Three main episodes of Mesozoic rifting marked the separation of the Iberia Margin from the Newfoundland Grand Banks. The first episode was a Triassic to Early Jurassic rifting phase that produced graben and half-graben structures in which evaporites were deposited (Wilson et al, 1989; Murillas et al., 1990). A second rifting event consisted of extension in Late Jurassic time. A third episode of Early Cretaceous extension marked the south-to-north breakup of Iberia from the Grand Banks (Boillot, Winterer, Meyer, et al, 1987; Whitmarsh et al., 1990; Pinheiro et al., 1992). These studies found that the OCT crust in this region is only about 4 km thick and is underlain everywhere by a continuous layer with a velocity near 7.6 km/s that is probably serpentinized mantle peridotite. Plate reconstructions of Iberia with Europe and North America are difficult because Iberia was alternately attached to Europe and Africa (Srivastava et al., 1990).

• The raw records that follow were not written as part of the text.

Lemma smooth_pop n' e s (Q : unit -> sys X -> Prop) :
  loaded e s ->
  (forall s', popped e s s' ->
    wp (swhen (change_finish (V s')) (dh_pwm_adj (smooth_adj n'))) s' (λ _ s'', wp light_settled s'' Q)) ->
  wp (smooth_adj (S n')) s Q.
Proof.
  intros (Hs & Hlen & Hall & Huse & Hfree & Htot & He & Hp & Hb) HQ. pose proof Hs as (Hn & Hc & Hd & Hr).
  assert (Hze : zlen (duty e) = 8) by (rewrite Forall_lookup in Hall; by apply (Hall _ _ He)).
  cbn [smooth_adj]. apply wp_bind, wp_pvar. fold (V s). rewrite Htot.
  apply wp_bind, wp_when; intros E0; [|done]. apply wp_bind, wp_pvar, wp_bind, wp_pvar, wp_bind. fold (V s).
  apply (wp_lift _ e); [exact He|]. apply wp_bind. eapply wp_mono; [by apply set_period_ok|].
  intros _ s1 (HR1 & Ha1 & HV1). apply wp_bind, wp_pmodify, wp_bind, wp_pmodify, wp_bind, wp_pvar. cbn [log mem st].
  rewrite !part_set. fold (V s1). rewrite HV1. cbn [CurEvtIdxToBeUse set_field]. rewrite (u8_small (_ + 1)) by lia.
  change (LIGHT_EVT_QNUM - 1) with 39. change (Z.to_nat PWM_CHANNEL) with 5%nat.
  set (v1 := (V s) <| light_param := mk_saved (new_period s (period e)) (pwm_duty (light_param (V s))) |> <| current_duty := take 5 (duty e) |>
    <| CurEvtIdxToBeUse := CurFreeLightEvtIdx (V s) |> <| TotalUsedLightEvtNum := 0 |>).
  apply wp_bind. apply (wp_mono _ _ (λ _ s2, log s2 = log s1 /\ V s2 = v1 <| TotalUsedLightEvtNum := 1 |>)).
  { apply wp_when; intros E; [apply wp_pmodify|]; cbn [log mem st]; (split; [done|]); rewrite V_set, ?part_set;
      unfold v1; clear -Hfree Htot Huse E; destruct (V s) as [????????? lp]; cbn in *; subst; zbool; done || lia. }
  intros [] s2 [Hl2 HV2]. apply wp_bind. unfold LightEvtFree. apply wp_bind, wp_pmodify, wp_call. cbn [log mem st].
  set (s3 := mk_sys _ _ _). apply wp_bind, wp_pvar. fold (V s3).
  assert (HV3 : V s3 = v1) by (unfold s3; rewrite V_set; fold (V s2); rewrite HV2; done).
  assert (HR3 : R s3 = mk_regs (new_period s (period e)) (reg_duty (R s)) (shown (R s))) by (unfold s3; rewrite R_snoc; unfold R; cbn; rewrite Hl2; exact HR1).
  assert (Ha3 : running s3 = running s) by (unfold s3; rewrite running_snoc; unfold running; cbn; rewrite Hl2; exact Ha1).
  assert (Hcur : forall i, 0 <= i < 5 -> cur_ s3 i = nthZ (duty e) i).
  { intros i Hi. unfold cur_. rewrite HV3. unfold v1. cbn [current_duty set_field]. apply (nthZ_take _ 5). lia. }
  assert (Hcore : core s3).
  { unfold core, shape, queue_ok, now_. rewrite HV3, HR3. unfold v1. cbn. split_and!; try done || lia.
    - unfold zlen in *. rewrite length_take. lia.
    - rewrite Hfree. zbool; lia.
    - rewrite Hfree. zbool; lia.
    - intros i Hi. rewrite Hcur by done. by apply Hb. }
  assert (Hso : forall i, saved_ s3 i = saved_ s i /\ out_ s3 i = out_ s i /\ now_ s3 i = now_ s i).
  { intros i. unfold saved_, out_, now_. rewrite HV3, HR3. done. }
  apply HQ. split; [done|]. split; [done|]. split; [by rewrite HR3|]. split; [done|]. split; [by rewrite HV3|done].
Qed.

Lemma smooth_one n e s :
  loaded e s -> can_aim (nthZ (duty e)) s ->
  wp (smooth_adj (S (S n))) s (λ _ s', light_ok s' /\ (forall i, 0 <= i < 5 -> cur_ s' i = nthZ (duty e) i) /\
    reg_period (R s') = new_period s (period e)).
Proof.
  intros Hl Hcan. apply (smooth_pop _ e); [done|]. intros s3 (Hcore & Hcur & Hper & Hso & Hf3 & Ha3).
  unfold can_aim in Hcan. rewrite Hf3. destruct (change_finish (V s)).
  - apply (wp_mono _ _ (λ _ s', light_ok s' /\ aiming s3 s')).
    + cbn [swhen]. eapply wp_mono; [apply (tick_ok n); [done|]|by intros _ s4 (? & ? & _)].
      intros i Hi. unfold next_now. destruct (Hso i) as (-> & -> & ->). rewrite Hcur by done. by apply Hcan.
    + intros [] s4 [Hl4 [Hc4 Hp4]]. eapply wp_mono; [by apply settled_keeps|]. intros _ s5 (Hl5 & [Hc5 Hp5] & _).
      split; [done|]. split; [|congruence]. intros i Hi. rewrite <- Hcur by done. unfold cur_. by rewrite Hc5, Hc4.
  - cbn [swhen]. apply wp_ret. unfold light_settled. apply wp_bind, wp_pvar. fold (V s3). rewrite Hf3. apply wp_ret.
    split; [|done]. split; [done|]. rewrite Hf3, Ha3. destruct Hcan as [-> Hcan]. split; [|done].
    intros i Hi. destruct (Hso i) as (-> & -> & _). by apply Hcan.
Qed.

(** The colour [light_set_aim] aims at, and its period. *)
Definition aim (r g b cw ww p i : Z) : Z := limited p (nthZ [r; g; b; cw; ww] i).
Definition aim_period (p : Z) : Z := if p <? 10000 then p else 10000.

Lemma limited_min p d : 1000 <= p <= 10000 -> limited p d = Z.min d (full_duty p).
Proof. intros. unfold limited, duty_max_limit. rewrite u32_small by lia. fold (full_duty p). zbool; lia. Qed.
Lemma limited_range p d : 0 <= d -> 0 <= limited p d <= duty_top.
Proof.
  intros. unfold limited, duty_max_limit, duty_top. pose proof (u32_range (p * 1000)) as Hu. unfold is_u32 in Hu.
  assert (0 <= u32 (p * 1000) / 45 <= 95443717) by dlia. zbool; lia.
Qed.
Lemma aim_range r g b cw ww p i : Forall (λ d, 0 <= d) [r; g; b; cw; ww] -> 0 <= aim r g b cw ww p i <= duty_top.
Proof.
  intros Harg. apply limited_range. unfold nthZ. destruct (nth_in_or_default (Z.to_nat i) [r; g; b; cw; ww] 0) as [Hin| ->]; [|lia].
  rewrite List.Forall_forall in Harg. by apply Harg.
Qed.

(** A period, and a colour for it, that the driver is documented to take. *)
Definition drivable (r g b cw ww p : Z) : Prop :=
  1000 <= p /\ forall i, 0 <= i < 5 -> aim r g b cw ww p i <= full_duty (aim_period p).

Lemma aim_period_range p : 1000 <= p -> 1000 <= aim_period p <= 10000.
Proof. unfold aim_period. zbool; lia. Qed.
Lemma aim_period_id p : p <= 10000 -> aim_period p = p.
Proof. unfold aim_period. zbool; lia. Qed.
Lemma drivable_range r g b cw ww p : 1000 <= p <= 10000 -> drivable r g b cw ww p.
Proof. intros Hp. split; [lia|]. intros i _. unfold aim. rewrite aim_period_id, limited_min by lia. lia. Qed.

Lemma fill_evt_ok e r g b cw ww p :
  zlen (duty e) = 8 ->
  exists e', fill_evt e r g b cw ww p = Some e' /\ period e' = aim_period p /\ zlen (duty e') = 8 /\
    forall i, 0 <= i < 5 -> nthZ (duty e') i = aim r g b cw ww p i.
Proof.
  intros Hz. unfold fill_evt.
  destruct (wr_Some (duty e) LIGHT_RED (limited p r)) as (d1 & -> & Z1 & N1); [unfold LIGHT_RED; lia|]. cbn [mbind option_bind].
  destruct (wr_Some d1 LIGHT_GREEN (limited p g)) as (d2 & -> & Z2 & N2); [unfold LIGHT_GREEN; lia|]. cbn [mbind option_bind].
  destruct (wr_Some d2 LIGHT_BLUE (limited p b)) as (d3 & -> & Z3 & N3); [unfold LIGHT_BLUE; lia|]. cbn [mbind option_bind].
  destruct (wr_Some d3 LIGHT_COLD_WHITE (limited p cw)) as (d4 & -> & Z4 & N4); [unfold LIGHT_COLD_WHITE; lia|]. cbn [mbind option_bind].
  destruct (wr_Some d4 LIGHT_WARM_WHITE (limited p ww)) as (d5 & -> & Z5 & N5); [unfold LIGHT_WARM_WHITE; lia|]. cbn [mbind option_bind].
  eexists. split; [done|]. cbn [period duty]. split; [done|]. split; [lia|]. intros i Hi.
  rewrite N5, N4, N3, N2, N1 by lia. unfold LIGHT_RED, LIGHT_GREEN, LIGHT_BLUE, LIGHT_COLD_WHITE, LIGHT_WARM_WHITE, aim.
  each_channel i; done.
Qed.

Leg 149 was designed, on the basis of geophysical data, to drill across the entire OCT from the oceanic to the continental edge of the Iberia rifted margin but instead found an ocean-continent gap at least 130 km wide. Geophysical studies by Whitmarsh et al. (1990), Beslier et al. (1993), and Whitmarsh et al. (1993) have defined the crustal characteristics used to target drill sites on the Iberia Abyssal Plain. The major drill targets on the Iberia Abyssal Plain were a series of basement highs (Fig. 3) beneath several hundred meters of sediment cover. At Hole 900A a series of fine-grained recrystallized and foliated metamorphic rocks of mafic composition were drilled. Primary textures were completely destroyed and the only chance to determine the genesis of these rocks rests in determining and interpreting their compositional characteristics. This study deciphers the primary igneous petrogenesis of the ODP Hole 900A metamorphosed mafic rocks rather than the nature of their subsequent metamorphism. Consequently, our samples were chosen from parts of the core with the cleanest recrystallized plagioclase and clinopyroxene assemblage, avoiding regions that were largely retrograded to amphibole and other hydrous minerals.